Le packaging est aussi une source majeure d’économie d’énergie. Le changement de bouteille, en 2017, a ainsi permis d’augmenter le pourcentage de verre recyclé à 80%. Le verre blanc, forcément neuf et moins efficace quant à la conservation du vin, a été abandonné au profit du verre marron recyclé qui absorbe 99,7% des UV. Les bouteilles, repensées par Michel Drappier, ont également été allégées de 15% comparées aux flacons champenois traditionnels. C’est d’ailleurs le premier poste de consommation d’énergie du bilan carbone, devant le transport de la production, le personnel et les visiteurs. « Pour le bilan carbone, nous avons même dû calculer l’impact des bulles quand on débouche une bouteille ; il a été estimé à 0,5%, avoue Michel Drappier. Et intégrer les émissions de nos visiteurs en cave, ce qui hélas pénalise l’œnotourisme ».

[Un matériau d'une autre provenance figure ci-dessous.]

(** * stringutils: the UTF-8 codec, position mapping and the [ustring] buffer

    A shallow embedding of [stringutils.h]: width inference, the unit codec,
    the byte-offset / character-index walks and the growable code-point buffer
    [ustring<_CodeT>], followed by the properties established about them.

    Conventions.
    - A [char] is modelled by its bit pattern, a [Z] in [0, 256).
    - [size_t] is 64 bits wide and [unsigned int] 32 bits wide; wrap-around is
      written out with [size_t] and [uint32].
    - [width_type] is [uint_fast8_t], which libstdc++ on glibc (the library the
      header is written against) defines as [unsigned char]: 8 bits.
    - [_CodeT] is one of the two instantiations at the end of the header,
      [char16_t] and [char32_t]. *)

From Stdlib Require Import ZArith List Lia Bool.
From stdpp Require Import base list option.

Open Scope Z_scope.

(** ** Machine integers *)

Definition size_t (v : Z) : Z := v mod 2 ^ 64.
Definition uint32 (v : Z) : Z := v mod 2 ^ 32.
Definition to_uchar (v : Z) : Z := v mod 256.
Definition to_width (v : Z) : Z := v mod 256.

Definition npos : Z := size_t (-1).

Inductive code_type : Set := Char16 | Char32.

Definition code_bits (T : code_type) : Z :=
  match T with Char16 => 16 | Char32 => 32 end.

Definition sizeof_code (T : code_type) : Z :=
  match T with Char16 => 2 | Char32 => 4 end.

(** Conversion of an integer value to [_CodeT]. *)
Definition to_code (T : code_type) (v : Z) : Z := v mod 2 ^ code_bits T.

(** A shift of a 32-bit operand (an [int] or [unsigned int] after promotion);
    a count of 32 or more is undefined and yields [None]. *)
Definition shr32 (v n : Z) : option Z :=
  if (0 <=? n) && (n <? 32) then Some (Z.shiftr v n) else None.

(** ** Width inference *)

(** [clz_detail::clz] on a 32-bit value ([__builtin_clz]); the argument is
    never zero where the header calls it. *)
Fixpoint clz_from (n : nat) (v : Z) : Z :=
  match n with
  | O => 0
  | S k => if Z.testbit v (Z.of_nat k) then 0 else 1 + clz_from k v
  end.

Definition clz (v : Z) : Z := clz_from 32 v.

(** [get_num_bytes_of_utf8_char]: one plus the number of continuation bytes
    [10xxxxxx] that follow the first byte, counted in a [width_type]. *)
Fixpoint count_continuation (rest : list Z) (num_bytes : Z) : Z :=
  match rest with
  | [] => num_bytes
  | b :: rest' =>
      if Z.land b 0xC0 =? 0x80
      then count_continuation rest' (to_width (num_bytes + 1))
      else num_bytes
  end.

Definition get_num_bytes_of_utf8_char (str : list Z) : Z :=
  count_continuation (tail str) 1.

(** Conversion of a [char] to [unsigned int]: sign extension where [char] is
    signed. *)
Definition char_to_uint (char_signed : bool) (b : Z) : Z :=
  if char_signed && (128 <=? b) then uint32 (b - 256) else b.

(** The operand handed to [clz] by the [STRINGUTILS_USE_CLZ] variant. *)
Definition clz_operand (char_signed : bool) (first_byte : Z) : Z :=
  uint32 (Z.lnot (uint32 (Z.shiftl (char_to_uint char_signed first_byte) 24))).

(** [get_codepoint_bytes(char, size_t)], [STRINGUTILS_USE_CLZ] variant. *)
Definition get_codepoint_bytes_clz
    (char_signed : bool) (first_byte len : Z) : Z :=
  if first_byte =? 0 then 1
  else
    let codepoint_bytes := clz (clz_operand char_signed first_byte) in
    if size_t (codepoint_bytes - 1) <? len
    then to_width codepoint_bytes
    else 1.

(** [get_codepoint_bytes(char, size_t)], the [switch] over [len] whose cases
    fall through from the widest test to the narrowest. *)
Definition get_codepoint_bytes (first_byte len : Z) : Z :=
  let b := to_uchar first_byte in
  let case1 := 1 in
  let case2 := if Z.land b 0xE0 =? 0xC0 then 2 else case1 in
  let case3 := if Z.land b 0xF0 =? 0xE0 then 3 else case2 in
  let case4 := if Z.land b 0xF8 =? 0xF0 then 4 else case3 in
  let case5 := if Z.land b 0xFC =? 0xF8 then 5 else case4 in
  let case6 := if Z.land b 0xFE =? 0xFC then 6 else case5 in
  let default := if Z.land b 0xFF =? 0xFE then 7 else case6 in
  if len =? 6 then case6
  else if len =? 5 then case5
  else if len =? 4 then case4
  else if len =? 3 then case3
  else if len =? 2 then case2
  else if (len =? 1) || (len =? 0) then case1
  else default.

Les nouvelles bouteilles ont été accompagnées d’un changement de cartons, d’étiquettes et d’emballages, également plus soucieux de l’environnement. « Afin d’essayer de donner de l’oxygène à la planète », précise Michel Drappier. Le solde des émissions actuelles est compensé par un investissement en tonnes carbone nord/sud qui finance un programme éolien au Rajasthan, en Inde.

 

Un transport décarboné dans le vent

Par ailleurs, la maison s’est engagée dans un partenariat avec la compagnie TOWT (TransOcéanique Wind Transport) pour expédier en cargo à voile ses bouteilles aux États-Unis et réduire ainsi le bilan carbone du transport. L’entreprise du Havre s’est lancée depuis dix ans dans le fret à base de vieux gréements.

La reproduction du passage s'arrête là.